(** * Recipe ingestion scripts: a shallow embedding

    The development follows three scripts of the repository:

    - [scripts/ingest-serious-eats-top50.py]  (module [SeriousEats]),
    - [scripts/ingest-lidia-bastianich.py]    (module [Lidia]),
    - [scripts/extract-foodandwine-chef-urls.py] (module [FoodAndWine]).

    Python dictionaries with a fixed key set are records, [None] is
    [option], the network is an oracle indexed by the number of requests
    already sent, and every effect the scripts have on the outside
    (requests, sleeps, pushed and popped frames of [scrape_recipe]) is
    appended to a trace carried by the state. *)

From Stdlib Require Import String Ascii List ZArith NArith Floats Lia Bool Arith.
From Stdlib Require Import DecimalString Permutation.
From Stdlib Require DecimalNat DecimalFacts.
Import ListNotations.

Local Open Scope string_scope.
Local Open Scope list_scope.
Local Open Scope nat_scope.

(** ** Python [str] primitives

    Strings are sequences of code points below 256, which is what
    [ascii] offers; on that range the functions below agree with
    Python's. *)
Module PyStr.

(** [c.isspace()], also the class [\s] of [re]. *)
Definition isspace (c : ascii) : bool :=
  let n := N_of_ascii c in
  (((9 <=? n) && (n <=? 13)) || ((28 <=? n) && (n <=? 32))
   || (n =? 133) || (n =? 160))%N.

(** [c.isdigit()] restricted to what [\d] matches below 256. *)
Definition isdigit (c : ascii) : bool :=
  let n := N_of_ascii c in ((48 <=? n) && (n <=? 57))%N.

Definition lower_char (c : ascii) : ascii :=
  let n := N_of_ascii c in
  if (((65 <=? n) && (n <=? 90))
      || ((192 <=? n) && (n <=? 222) && negb (n =? 215)))%N
  then ascii_of_N (n + 32) else c.

(** [s.lower()] *)
Fixpoint lower (s : string) : string :=
  match s with
  | EmptyString => EmptyString
  | String c t => String (lower_char c) (lower t)
  end.

(** [s.startswith(p)] *)
Fixpoint startswith (p s : string) : bool :=
  match p, s with
  | EmptyString, _ => true
  | String _ _, EmptyString => false
  | String a p', String b s' => Ascii.eqb a b && startswith p' s'
  end.

(** [sub in s] *)
Fixpoint contains (sub s : string) : bool :=
  startswith sub s
  || match s with
     | EmptyString => false
     | String _ t => contains sub t
     end.

Fixpoint lstrip (s : string) : string :=
  match s with
  | EmptyString => EmptyString
  | String c t => if isspace c then lstrip t else s
  end.

Definition reverse (s : string) : string :=
  string_of_list_ascii (rev (list_ascii_of_string s)).

Definition rstrip (s : string) : string := reverse (lstrip (reverse s)).

(** [s.strip()] *)
Definition strip (s : string) : string := rstrip (lstrip s).

(** [s.endswith(p)] *)
Definition endswith (p s : string) : bool :=
  startswith (reverse p) (reverse s).

(** [s.count(c)] for a one-character needle. *)
Fixpoint count_char (c : ascii) (s : string) : nat :=
  match s with
  | EmptyString => 0
  | String d t => (if Ascii.eqb c d then 1 else 0) + count_char c t
  end.

(** [sep.join(parts)] *)
Fixpoint join (sep : string) (parts : list string) : string :=
  match parts with
  | [] => EmptyString
  | [p] => p
  | p :: rest => p ++ sep ++ join sep rest
  end.

(** Value of the leading digit run of [s], continuing from [acc]. *)
Fixpoint digit_run (acc : Z) (s : string) : Z :=
  match s with
  | EmptyString => acc
  | String c t =>
      if isdigit c
      then digit_run (10 * acc + Z.of_N (N_of_ascii c - 48)) t
      else acc
  end.

(** [m = re.search(r'(\d+)', s)] followed by [int(m.group(1))]:
    the first maximal run of digits, read in base 10. *)
Fixpoint search_int (s : string) : option Z :=
  match s with
  | EmptyString => None
  | String c t => if isdigit c then Some (digit_run 0 s) else search_int t
  end.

--*--

Aim of the exercise: Repeat the records exactly, including every line.

Expected output:
(** * Recipe ingestion scripts: a shallow embedding

    The development follows three scripts of the repository:

    - [scripts/ingest-serious-eats-top50.py]  (module [SeriousEats]),
    - [scripts/ingest-lidia-bastianich.py]    (module [Lidia]),
    - [scripts/extract-foodandwine-chef-urls.py] (module [FoodAndWine]).

    Python dictionaries with a fixed key set are records, [None] is
    [option], the network is an oracle indexed by the number of requests
    already sent, and every effect the scripts have on the outside
    (requests, sleeps, pushed and popped frames of [scrape_recipe]) is
    appended to a trace carried by the state. *)

From Stdlib Require Import String Ascii List ZArith NArith Floats Lia Bool Arith.
From Stdlib Require Import DecimalString Permutation.
From Stdlib Require DecimalNat DecimalFacts.
Import ListNotations.

Local Open Scope string_scope.
Local Open Scope list_scope.
Local Open Scope nat_scope.

(** ** Python [str] primitives

    Strings are sequences of code points below 256, which is what
    [ascii] offers; on that range the functions below agree with
    Python's. *)
Module PyStr.

(** [c.isspace()], also the class [\s] of [re]. *)
Definition isspace (c : ascii) : bool :=
  let n := N_of_ascii c in
  (((9 <=? n) && (n <=? 13)) || ((28 <=? n) && (n <=? 32))
   || (n =? 133) || (n =? 160))%N.

(** [c.isdigit()] restricted to what [\d] matches below 256. *)
Definition isdigit (c : ascii) : bool :=
  let n := N_of_ascii c in ((48 <=? n) && (n <=? 57))%N.

Definition lower_char (c : ascii) : ascii :=
  let n := N_of_ascii c in
  if (((65 <=? n) && (n <=? 90))
      || ((192 <=? n) && (n <=? 222) && negb (n =? 215)))%N
  then ascii_of_N (n + 32) else c.

(** [s.lower()] *)
Fixpoint lower (s : string) : string :=
  match s with
  | EmptyString => EmptyString
  | String c t => String (lower_char c) (lower t)
  end.

(** [s.startswith(p)] *)
Fixpoint startswith (p s : string) : bool :=
  match p, s with
  | EmptyString, _ => true
  | String _ _, EmptyString => false
  | String a p', String b s' => Ascii.eqb a b && startswith p' s'
  end.

(** [sub in s] *)
Fixpoint contains (sub s : string) : bool :=
  startswith sub s
  || match s with
     | EmptyString => false
     | String _ t => contains sub t
     end.

Fixpoint lstrip (s : string) : string :=
  match s with
  | EmptyString => EmptyString
  | String c t => if isspace c then lstrip t else s
  end.

Definition reverse (s : string) : string :=
  string_of_list_ascii (rev (list_ascii_of_string s)).

Definition rstrip (s : string) : string := reverse (lstrip (reverse s)).

(** [s.strip()] *)
Definition strip (s : string) : string := rstrip (lstrip s).

(** [s.endswith(p)] *)
Definition endswith (p s : string) : bool :=
  startswith (reverse p) (reverse s).

(** [s.count(c)] for a one-character needle. *)
Fixpoint count_char (c : ascii) (s : string) : nat :=
  match s with
  | EmptyString => 0
  | String d t => (if Ascii.eqb c d then 1 else 0) + count_char c t
  end.

(** [sep.join(parts)] *)
Fixpoint join (sep : string) (parts : list string) : string :=
  match parts with
  | [] => EmptyString
  | [p] => p
  | p :: rest => p ++ sep ++ join sep rest
  end.

(** Value of the leading digit run of [s], continuing from [acc]. *)
Fixpoint digit_run (acc : Z) (s : string) : Z :=
  match s with
  | EmptyString => acc
  | String c t =>
      if isdigit c
      then digit_run (10 * acc + Z.of_N (N_of_ascii c - 48)) t
      else acc
  end.

(** [m = re.search(r'(\d+)', s)] followed by [int(m.group(1))]:
    the first maximal run of digits, read in base 10. *)
Fixpoint search_int (s : string) : option Z :=
  match s with
  | EmptyString => None
  | String c t => if isdigit c then Some (digit_run 0 s) else search_int t
  end.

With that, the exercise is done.